Excerpted records Block Start

(* ===== verification/Prelude.v ===== *)
(** * xv6 with kernel threads and synchronisation: a verification

    The program (src/Ass2) is the xv6 teaching kernel for 32-bit x86, extended with
    threads inside a process, mutexes for them, and a user-level tournament-tree
    lock.  This library is a shallow embedding: C functions are Rocq functions,
    state is explicit, and definitions keep the names of the source.

    ** How code is modelled

    An operation on a state [S] is an [M S R A] (this file): [Ret] a result, [Panic]
    the kernel's panic, [Undef] an access that C or the hardware leaves undefined,
    [Stop] the point where the code gives up the processor (sched, sleep, a contended
    spin lock), with the reason in [R].  Code that sleeps in a loop is the body of the
    loop: one pass at the call and one at every resumption.  Integers are [Z] with
    the wrap-around of their width written out ([u8], [u32], [s32] ...).  A pointer
    into a kernel table is the index of the slot.  Printing by cprintf is left out
    except in the console's own model.

    ** The parts of the system, and the files that model them

    - Prelude.v: the monad, machine integers, record update, hints and tactics.
      Bytes.v: little-endian integers in byte arrays.  Cstring.v, Memory.v: string.c
      and ulib.c.
    - Spinlock.v: spinlock.c, the processors and their interrupt flags.
    - ProcDefs.v, Proc.v, Kthread.v: proc.c, proc.h, kthread.h: the process, thread
      and mutex tables; fork, exit, wait, the kthread calls, the scheduler, sleep and
      wakeup; [resume_thread] is a thread that is switched to.  The file system and
      virtual memory are reached through the class [Services]; [onf] and [onw] make such
      a call for the running process and for an interrupt, with its wakeups and what it
      changes of the process.
    - KSpec.v to KSystem.v: the tables as a transition system ([prim]), the proof that
      every function of proc.c follows it (KRefine.v has the rules and tactics,
      KCalls.v, KExit.v the functions), and its invariants (KInv.v).
    - Exec.v: exec.c with elf.h, over the class [ExecServices].  ExecSpec.v,
      ExecTheorems.v have its theorems; exec runs on the user memory of vm.c.
    - Trap.v, TrapSpec.v: syscall.c, sysproc.c and trap.c, on the whole kernel: the
      process table with the file system, the IDE driver, the console and the memory
      of the other files beside it ([kernel_services], [kernel_exec]).
    - Kalloc.v: kalloc.c.  Vm.v: vm.c.  VmMap.v, VmCopy.v: what page tables map, and
      copying to user memory.
    - FsDefs.v: the file system's state [fsys D], parametric in the disk driver [D]
      (class [Driver]), and sleeplock.c.  Bio.v: bio.c and memide.c.
      Log.v: log.c.  Fs.v: fs.c.  File.v: file.c and pipe.c.  Sysfile.v: sysfile.c and
      the argument functions of syscall.c.
    - BioRing.v, BioSpec.v, BioOps.v, BioSeq.v: the buffer cache against the contract
      [DriverSpec] of a disk.  LogSpec.v, LogCrash.v, LogTheorems.v: the log.
      FsCodec.v, FsTx.v, FsBlocks.v, FsMap.v, FsFile.v, FsRw.v, FsWrite.v,
      FsTheorems.v: files on top of both.  FileSpec.v, PathSpec.v: the file table, paths.
    - Ide.v, IdeSpec.v, IdeTheorems.v: ide.c on ports ([Ports]) behind which
      any disk with the ATA interface may be ([AtaDisk]).
    - Mp.v: mp.c and mp.h, the tables in which a machine describes its processors.
      Lapic.v: lapic.c, ioapic.c and picirq.c, on registers that are an interface
      ([Mmio]); LapicSpec.v describes the clock and the I/O APIC.
    - Mkfs.v: mkfs.c, the program that writes the first disk.  MkfsSpec.v,
      MkfsTheorems.v: what it writes, in the terms of the files of FsMap.v and FsRw.v.
    - Ring.v, PipeSpec.v: pipes.  Kbd.v, Console.v, ConsoleTheorems.v:
      kbd.c, console.c, uart.c.
    - User.v: user code as trees of memory accesses and system calls, interleaved step
      by step; [MutexSpec] is what it may assume of the kernel's mutexes, MutexTable.v
      discharges it.  Umalloc.v: umalloc.c, and UmallocSpec.v to UmallocTheorems.v:
      the heap as a tiling by blocks.  Tournament.v: tournament_tree.c, with
      TournamentSpec.v, TournamentInv.v, TournamentTheorems.v.
    - Sh.v, ShSpec.v, ShTheorems.v, ShRun.v: sh.c.  Grep.v, Printf.v:
      grep.c and printf.c.  Utils.v: wc.c, echo.c, cat.c and ls.c.
    - Boot.v: bootmain.c, the loader that reads the kernel from the disk, on the same
      ports.  Segments.v: the descriptors of mmu.h, seginit of vm.c, tvinit and idtinit of
      trap.c, and the first page directory of main.c.

    ** What the theorems show

    - Threads and mutexes: every kernel call and every trap, whatever its number and
      arguments, changes the tables only by the steps of the transition system; so the
      tables stay well formed, identifiers are unique, and a locked mutex keeps its
      owner, a slot of the thread table, until the thread in that slot unlocks it.  A trap
      is a run of the whole kernel, file calls and device interrupts included; a run that
      sleeps inside the file system is followed up to that point.  The scheduler dispatches into the situation
      calls start from.  A spin lock has one holder.
    - The tournament tree: mutual exclusion and absence of deadlock for 2^depth threads
      in every interleaving, on the mutex interface that the kernel implements.
    - The log: a commit is atomic across a crash after any of its disk writes, and what
      end_op returns from is durable.  Files: a write is read back, changes nothing
      else and fits the log; a write of up to 1536 bytes, which is one transaction, is
      atomic across crashes (a longer one is several transactions, and the theorem does
      not cover it).  Directory paths, the on-disk
      inode and the reference counts of open files agree with reference definitions.
      mkfs writes a file system with exactly the files it is given.
    - Disk driver, pipes, console: any interleaving of callers and interrupts refines a
      queue of requests, a bounded FIFO, a line editor; requests complete and wakeups
      are not lost.  The keyboard decoder turns every history of key presses and releases
      into the characters that the maps and the modifiers held say.
    - Memory: the page allocator is a stack of pages, mappages and copyout do exactly
      what they are asked, memset and memmove do what the C library's do.  In every
      sequence of calls of malloc, for at most 2^31 - 16 bytes each, and free the blocks
      of a program are its own and keep their bytes.
    - Machine set-up: the boot loader fills memory with the segments of the kernel and
      enters it; the first page directory maps what it says; every interrupt enters the
      kernel at its vector, and a user program's int instruction only for a system call.
      mpinit records the processors of the table, or never ends;
      cmostime gives a time that the clock showed; the I/O APIC sends an interrupt where
      it is enabled to, and masks the others.
    - exec: it releases what it takes on every path, and starts a program with its
      arguments on the stack, in the memory that vm.c provides.
    - User programs: the shell's parser decides its grammar and a printed command runs as
      written; grep's matcher decides its patterns; printf and atoi are inverse; wc counts
      and cat copies whatever the sizes of their reads; ls prints a line per entry.
    - Where the code does not do what it means to, a theorem says what it does: the
      space begin_op promises, a killed pipe writer, copyout without a page table, trees
      of depth 0 or in recycled memory, a line that reaches grep in two reads, an unknown
      entry in the processor table, requests of 2 and of 4 GB to malloc, a mutex whose owner
      has ended, a root directory that fills its blocks.

    ** Fuel and bounds

    Loops over tables and lists are structural.  Loops over pages (Vm.v) get one round
    per page of their range and one to leave, the loops of kalloc.c likewise.  namex gets
    one round per byte of the path, readi and writei one per block and one to leave,
    filewrite one per transaction and one to leave, iappend of mkfs.c one per byte and
    one to leave, the shell's parser a number of nested calls linear in the line; the
    theorems about these functions show that the rounds suffice.  The loops of umalloc.c,
    mpinit and cmostime take fuel as an argument: two turns per block of the heap and
    four more, 8192 turns and 198 turns are shown to be enough.  So does the wait for the
    IDE disk ([spins]) in the driver and in the boot loader: the disk is assumed to be
    ready within it.  readseg of the loader gets a round per sector and one to leave.  The counters of
    processes, threads and mutexes, which the code never reuses, are assumed to be below
    2^31 - 1 ([counters_room]).

    ** Not modelled

    - Start-up by main.c (main and startothers call the initialisers and start the other
      processors), kvmalloc of vm.c, uartinit of uart.c, and assembly (bootasm.S, entry.S,
      entryother.S, swtch.S, trapasm.S, initcode.S, usys.S): they set up the machine state
      that the models start from.
    - The scripts of the build; the test programs (usertests.c, forktest.c, stressfs.c,
      sanity.c, test1.c).
    - The small user programs kill.c, ln.c, mkdir.c, rm.c, init.c, zombie.c and helper1.c:
      sequences of system calls without state of their own.
    - What a thread does after it has slept inside file system code that a process calls:
      Trap.v ends the run there ([KBlocked]), with the locks, wakeups and tables as the
      code has left them.  The waits of proc.c itself are resumed by [resume_thread], those
      of the driver, pipes and console in their own files.
    - The task state segment's descriptor in switchuvm, lapiceoi in trap, and the
      wrap-around of the reference counts of files and inodes at 2^31.
    - Weak memory: processors see each other's writes in order. *)
From Stdlib Require Export ZArith Lia.
From stdpp Require Export prelude gmap strings functions.
From stdpp Require Export list.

Excerpted records Block End

What the task requires - The required output is the set of lines from the first line of the data through the line that contains "- KSpec.v to", transcribed exactly.

Your solution -
(* ===== verification/Prelude.v ===== *)
(** * xv6 with kernel threads and synchronisation: a verification

    The program (src/Ass2) is the xv6 teaching kernel for 32-bit x86, extended with
    threads inside a process, mutexes for them, and a user-level tournament-tree
    lock.  This library is a shallow embedding: C functions are Rocq functions,
    state is explicit, and definitions keep the names of the source.

    ** How code is modelled

    An operation on a state [S] is an [M S R A] (this file): [Ret] a result, [Panic]
    the kernel's panic, [Undef] an access that C or the hardware leaves undefined,
    [Stop] the point where the code gives up the processor (sched, sleep, a contended
    spin lock), with the reason in [R].  Code that sleeps in a loop is the body of the
    loop: one pass at the call and one at every resumption.  Integers are [Z] with
    the wrap-around of their width written out ([u8], [u32], [s32] ...).  A pointer
    into a kernel table is the index of the slot.  Printing by cprintf is left out
    except in the console's own model.

    ** The parts of the system, and the files that model them

    - Prelude.v: the monad, machine integers, record update, hints and tactics.
      Bytes.v: little-endian integers in byte arrays.  Cstring.v, Memory.v: string.c
      and ulib.c.
    - Spinlock.v: spinlock.c, the processors and their interrupt flags.
    - ProcDefs.v, Proc.v, Kthread.v: proc.c, proc.h, kthread.h: the process, thread
      and mutex tables; fork, exit, wait, the kthread calls, the scheduler, sleep and
      wakeup; [resume_thread] is a thread that is switched to.  The file system and
      virtual memory are reached through the class [Services]; [onf] and [onw] make such
      a call for the running process and for an interrupt, with its wakeups and what it
      changes of the process.
    - KSpec.v to KSystem.v: the tables as a transition system ([prim]), the proof that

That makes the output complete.